Os Manus, citado pelo autor, constituem um exemplo de sociedade não- agressiva. "Os Manus não são essencialmente violentos, destrutivos ou sádicos, nem são perversos ou traiçoeiros." (1979, p.237) Vivem na Ilha do Almirantado (?) e dedicam-se à pesca constituindo suas casas sobre estacas. Vivem da troca com seus vizinhos e conseguem com isso os produtos manufaturados que não fabricam. Gostam de viver do sucesso pessoal e quase não toleram o fracasso. É vergonha para eles ficarem endividados. Possuem um grande respeito pela propriedade privada, pela eficiência física e pela vergonha.

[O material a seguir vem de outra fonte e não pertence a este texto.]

(** C2, as the code has it.  For a 6-character [newDeviceId], [Rebind] fails
    with Conflict exactly when the device is bound to some user, the caller
    included.  So once [Rebind u d] has succeeded on a free device, a
    [Rebind u2 d] by any user fails with Conflict and the device still
    resolves to [u]. *)
Theorem rebind_conflict_iff_owned u d s (Hlen : String.length d = 6) :
  (fails_with is_Conflict (Rebind u d s) ↔ is_Some (ResolveUserByDevice s d)) ∧
  (∀ u2, ResolveUserByDevice s d = None →
     succeeds (Rebind u d s) ∧
     fails_with is_Conflict (Rebind u2 d (Rebind u d s).2) ∧
     ResolveUserByDevice (Rebind u2 d (Rebind u d s).2).2 d = Some u).
Proof.
  unfold Rebind, ResolveUserByDevice. split.
  - destruct (device_user s !! d) as [owner|] eqn:Hd.
    + rewrite (post_deviceId_owned u d s owner) by done.
      split; [eauto|]. intros _. eexists. split; [done|]. done.
    + rewrite post_deviceId_free by done.
      split; [|by intros [? ?]]. intros (e & He & _). done.
  - intros u2 Hfree. rewrite post_deviceId_free by done. cbn [snd].
    set (s1 := set_device_user _ _).
    assert (Hs1 : device_user s1 !! d = Some u)
      by (subst s1; cbn; apply lookup_insert_eq).
    rewrite (post_deviceId_owned u2 d s1 u) by done.
    split; [by eexists|]. split; [|done]. eexists. split; done.
Qed.

(** C3. [Rebind] is all or nothing.  A call that ends with an error (wrong
    length, or device owned) leaves the whole state as it was.  A call that
    succeeds has written the forward binding, the reverse binding, and has
    cleared the reverse entry of the device the user held before. *)
Theorem rebind_atomic u d s :
  (∀ e s', Rebind u d s = (Next e, s') → s' = s) ∧
  (String.length d ≠ 6 → ∃ e, Rebind u d s = (Next e, s)) ∧
  (String.length d = 6 → is_Some (ResolveUserByDevice s d) →
     ∃ e, Rebind u d s = (Next e, s) ∧ is_Conflict e) ∧
  (∀ st b s', Rebind u d s = (Send st b, s') →
     ResolveDeviceByUser s' u = Some d ∧
     ResolveUserByDevice s' d = Some u ∧
     (∀ old, ResolveDeviceByUser s u = Some old → old ≠ d →
        ResolveUserByDevice s' old = None) ∧
     (registry_inverse s → ∀ old, ResolveDeviceByUser s u = Some old →
        ResolveUserByDevice s' old = None)).
Proof.
  unfold Rebind, ResolveUserByDevice, ResolveDeviceByUser.
  split; [|split; [|split]].
  - intros e s' Hr.
    destruct (post_deviceId_cases u d s)
      as [(_ & Hs & _)|[(_ & _ & Hs & _)|(_ & _ & b & Hb)]];
      rewrite Hr in *; cbn in *; congruence.
  - intros Hlen. rewrite post_deviceId_bad_length by done. eauto.
  - intros Hlen [owner Hown].
    rewrite (post_deviceId_owned u d s owner) by done.
    eexists. split; done.
  - intros st b s' Hr.
    destruct (post_deviceId_cases u d s)
      as [(_ & _ & e & He)|[(_ & _ & _ & He)|(Hlen & Hfree & _)]];
      [rewrite Hr in He; done..|].
    rewrite post_deviceId_free in Hr by done.
    injection Hr as _ _ <-. cbn.
    assert (Hclear : ∀ old, users_deviceId s !! u = Some old → old ≠ d →
              device_user
                (match users_deviceId s !! u with
                 | Some old0 => set_device_user (delete old0) s
                 | None => s
                 end) !! old = None).
    { intros old Hold Hne. rewrite Hold. cbn. apply lookup_delete_eq. }
    split; [|split; [|split]].
    + destruct (users_deviceId s !! u); cbn; apply lookup_insert_eq.
    + apply lookup_insert_eq.
    + intros old Hold Hne. rewrite lookup_insert_ne by done. by apply Hclear.
    + intros Hinv old Hold.
      assert (old ≠ d).
      { intros ->. apply Hinv in Hold.
        unfold ResolveUserByDevice in Hold. congruence. }
      rewrite lookup_insert_ne by done. by apply Hclear.
Qed.

End Registry.

(** The scenario of the specification: [Rebind("user1", "AB12CD")] succeeds,
    [Rebind("user2", "AB12CD")] then fails with Conflict, and the device
    still resolves to [user1]. *)
Lemma rebind_conflict_iff_owned_witness :
  String.length "AB12CD" = 6 ∧
  succeeds (Scenario.rebind "user1" "AB12CD" Scenario.empty) ∧
  fails_with is_Conflict (Scenario.rebind "user2" "AB12CD" Scenario.bound) ∧
  ResolveUserByDevice
    (Scenario.rebind "user2" "AB12CD" Scenario.bound).2 "AB12CD" = Some "user1".
Proof.
  split; [reflexivity|].
  destruct (rebind_conflict_iff_owned (descriptor := nat) (coord := Z)
              "user1" "AB12CD" Scenario.empty eq_refl) as [_ H].
  exact (H "user2" eq_refl).
Defined.

(** The claim's "if and only if" fails when the caller already holds the
    device: the call is refused with Conflict although the device is bound
    to no other user. *)
Lemma rebind_conflict_same_user_cex :
  ¬ (fails_with is_Conflict (Scenario.rebind "user1" "AB12CD" Scenario.bound) ↔
     ∃ owner, ResolveUserByDevice Scenario.bound "AB12CD" = Some owner ∧
              owner ≠ "user1").
Proof.
  intros [Hfail _].
  destruct Hfail as (owner & Hown & Hne).
  - eexists. split; vm_compute; reflexivity.
  - vm_compute in Hown. congruence.
Qed.

(** ** Location relay *)

Section Relay.

Context {descriptor coord : Type}.

Implicit Types (s : @state descriptor coord) (u d : string).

As regras de casamento são rígidas, em tudo se assemelhando aos valores da classe média européia do século XIX. Geralmente a vida dos adolescentes entre os Manus é cheia de compensações. Os rapazes vivem uma vida de lazer, são alegres e de divertimentos ruidosos. Após o casamento do jovem, suas energias são canalizadas para a formação do seu patrimônio, de tal sorte que sentimentos como ódio, por exemplo, é bloqueado.

Já os Debuanos, o outro exemplo oferecido por FROMM, vivem num processo cultural quase que diametralmente oposto. De início, o que chama a atenção é a sua periculosidade. Vivem mais ou menos em círculos concêntricos, no interior dos quais registram-se formas de hostilidade específicas.

As relações sociais entre os Debuanos caracterizam-se por forte desconfiança de qualquer pessoa passando a considerá-la, eventualmente, como um virtual inimigo. Nem mesmo relações matrimoniais apaziguam as relações entre

a família do noivo e da noiva, a tal ponto que o relacionamento entre parentes ser marcado pela hostilidade muitas vezes flagrante.

Os Debuanos, a exemplo dos Manus, também cultivam a propriedade privada e acreditam nos poderes de bruxas malignas. A propriedade privada é um valor tão marcante naquela sociedade que sua defesa é marcada pela ferocidade e brutalidade.

Toda a existência de um Debuano é determinada pela competição encarniçada e as vantagens quase sempre são conseguidas sobre o rival vencido.

Pelo visto, a posição da Antropologia oferece contribuições importantes na análise da temática que ora estamos a discutir.